[Identification of differentially expressed genes and pathways changing in neutrophils of patients with sepsis by bioinformatics analysis].

Objective To identify key pathogenic differentially expressed genes and pathways in neutrophils of patients with sepsis. Methods Firstly, we screened and downloaded a total of 143 experimental and 65 control neutrophil samples from Gene Expression Omnibus (GEO) gene expression profile datasets GSE6535, GSE49755, GSE49756, GSE49757. Secondly, we identified differentially expressed genes (DEGs) via corresponding packages in R software.

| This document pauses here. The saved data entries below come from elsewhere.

Lemma AllLocks_checks l cr s : store_ok s → creation_ok cr → (sane → loc_u32 l) →
  checks (AllLocksForLocation file sn (lock_or_creation file sn owns) l (Some (ranges cr)) cr) s (λ v,
    creation_ok v.2 ∧ grows (ranges cr) (ranges v.2) ∧ (v.1 = true → authorised (ranges v.2) l)).
Proof using Hcid.
  intros Hs Hcr Hl. unfold authorised. destruct (A_locks a l) as [ls|] eqn:HA.
  - left. eapply loads_mono; [eapply (AllLocksForLocation_loads file cid sn a Hcid _ A_lock_or_creation);
      [intros; by apply lock_or_creation_loads|done..]|].
    intros v _ ->. destruct (A_all _ _ _) as [ok cr'] eqn:E. apply A_all_sound in E; [done..|].
    intros Hsane x Hx. pose proof (A_locks_ids a l ls (proj1 Hsane) (Hl Hsane) HA) as Hp. rewrite Forall_forall in Hp. by apply Hp.
  - pose proof (A_locks_deletion l HA) as [Hb Hn]. unfold AllLocksForLocation. rewrite Hb, Z.eqb_refl.
    destruct (cluster l =? SegmentDeleteId) eqn:Ec.
    + eapply (checks_bind _ _ _ (λ o, o = None)).
      { left. eapply loads_mono; [by apply GetLoadedSegment_loads|]. intros [r|] s1 Ho; cbn in Ho; [|done].
        destruct Ho as (x & ? & Hx & _). congruence. }
      intros ? s1 Hs1 ->. destruct (EncompassesCreatedSegment _ _) eqn:E; [by apply checks_ret|]. right. eexists. split; [done|by left].
    + eapply (checks_bind _ _ _ (λ o, o = None)).
      { left. eapply loads_mono; [by apply GetLoadedCluster_loads|]. intros [r|] s1 Ho; cbn in Ho; [|done].
        destruct Ho as (g & x & ? & Hg & Hx & _). rewrite Hg in Hn. cbn in Hn. congruence. }
      intros ? s1 Hs1 ->. destruct (EncompassesCreatedCluster _ _ _) eqn:E; [by apply checks_ret|]. right. eexists. split; [done|by right].
Qed.

(** *** One modification *)

(** What a successful check of [l] establishes. *)
Definition accepted_next (cr : BlobCreationRanges) (v : Checked) : Prop :=
  match v with inl e => e ≠ TC_SUCCESS | inr cr' => creation_ok cr' ∧ grows (ranges cr) (ranges cr') end.

Lemma entered_next cr enter n i : creation_ok cr →
  (∀ rs x, i ≤ x < n → ranges_ok rs → ranges_ok (enter rs x)) → (∀ rs x, grows rs (enter rs x)) → i ≤ n →
  accepted_next cr (inr (with_ranges (enter_ids enter (Z.to_nat (n - i)) i) cr)).
Proof using Type.
  intros [Hr Hc] H1 H2 Hn. destruct (enter_ids_ok enter ranges_ok (Z.to_nat (n - i)) i (ranges cr)) as [? ?]; [|done..|by split; [split|]].
  intros rs x Hx. apply H1. lia.
Qed.

Lemma next_segment_tree s : store_ok s → GetNextFreeSegmentId sn = an_next a.
Proof using Type. intros [_ (_ & _ & _ & H & _)]. by rewrite H. Qed.

Lemma check_next_segment_ok cr u s : store_ok s → creation_ok cr → u ∈ us → segment (u_location u) = NextFreeSegmentId →
  accepted_next cr (check_next_segment sn cr u) ∧
  ∀ cr', check_next_segment sn cr u = inr cr' → cluster (u_location u) = NextFreeClusterId ∧ blob (u_location u) = NextFreeBlobId.
Proof using Type.
  intros Hs Hcr Hu Es. unfold check_next_segment. destruct (_ || _) eqn:E; [done|].
  apply orb_false_iff in E as [E1%negb_false_iff%Z.eqb_eq E2%negb_false_iff%Z.eqb_eq].
  destruct (committed_id _ _ _) as [n|] eqn:Hn; [|done]. split; [|done]. apply committed_id_bounds in Hn as [Hn ->].
  rewrite (next_segment_tree s Hs) in Hn |- *. apply entered_next; [done| |intros; apply grows_segment|lia].
  intros rs x Hx. apply EnterNewSegment_ok; [lia|]. intros [[Hpos _] _]. unfold is_u32 in Hpos. split; [lia|]. split; [lia|]. exists u.
  split; [done|]. split; [by rewrite (loc_eta (u_location u)), Es, E1, E2|lia].
Qed.

Lemma check_next_cluster_loads cr u s : store_ok s → creation_ok cr → u ∈ us → cluster (u_location u) = NextFreeClusterId →
  loads (check_next_cluster file sn cr u) s (λ v _, accepted_next cr v ∧ ∀ cr', v = inr cr' → blob (u_location u) = NextFreeBlobId).
Proof using Hcid.
  intros Hs Hcr Hu Ec. unfold check_next_cluster. destruct (negb _) eqn:E; [by apply loads_ret|].
  apply negb_false_iff, Z.eqb_eq in E. cbv zeta.
  set (finish := λ current : Z, match committed_id u current MaxClusterId with
    | None => inl ILLEGAL_NEXT_FREE_CLUSTER_ID
    | Some n => inr (with_ranges (enter_ids (λ rs c, EnterNewCluster rs (segment (u_location u)) c) (Z.to_nat (n - current)) current) cr)
    end : Checked).
  assert (Hf : ∀ current, current = next_cluster a (segment (u_location u)) →
    accepted_next cr (finish current) ∧ ∀ cr', finish current = inr cr' → blob (u_location u) = NextFreeBlobId).
  { intros current Hcur. split; [|done]. unfold finish. destruct (committed_id _ _ _) as [n|] eqn:Hn; [|done].
    apply committed_id_bounds in Hn as [Hn ->]. apply entered_next; [done| |intros; apply grows_cluster|lia].
    intros rs x Hx. apply EnterNewCluster_ok; [lia|]. intros [[_ Hids] _]. split.
    - assert (0 ≤ current); [|lia]. rewrite Hcur. unfold next_cluster. destruct (get _ _) as [g|] eqn:Hg; [|done].
      by apply get_Some_elem, Hids in Hg as (_ & [? _] & _).
    - right. split; [lia|]. exists u. split; [done|]. split; [by rewrite (loc_eta (u_location u)), Ec, E|lia]. }
  eapply loads_bind; [by apply GetLoadedSegment_loads|]. intros [r|] s1 Hs1 Ho; cbn in Ho.
  - destruct Ho as (x & c & Hg & Hc & Hl & Hat). apply (loads_same _ _ _ c); [by unfold get_segment; rewrite Hc|].
    apply loads_ret; [done|]. apply Hf. unfold next_cluster. rewrite Hg. by destruct (segment_at_loaded _ _ _ _ _ Hc Hl Hat) as (_ & -> & _).
  - apply loads_ret; [done|]. destruct (Encompasses _ _); [|done]. apply Hf. unfold next_cluster. by rewrite Ho.
Qed.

Finally, through intersecting DEGs from every two datasets of those four GEO datasets, we had got 93 DEGs as candidate DEGs, and subsequently conducted gene ontology and pathway enrichment analysis, PPI network analysis and hub gene analysis, using multiple methods containing DAVID, STRING, Cytoscape Apps such as ReactomeFIPlugIn and Cytohubba. Results We had identified most significant hub DEGs, including TLR2, SRC, MMP9, IL1R2, ARRB1, IRAK3, IL18R1, IL18RAP, and STK17B. Besides, we found that some pathogenicity-related pathways and immune-related biological processes were involved in sepsis. The hub genes found by this study might cause sepsis through a variety of signaling pathways and be implicate in the pathogenesis of sepsis. Conclusion These genes may cause the onset and development of sepsis through a variety of signaling pathways.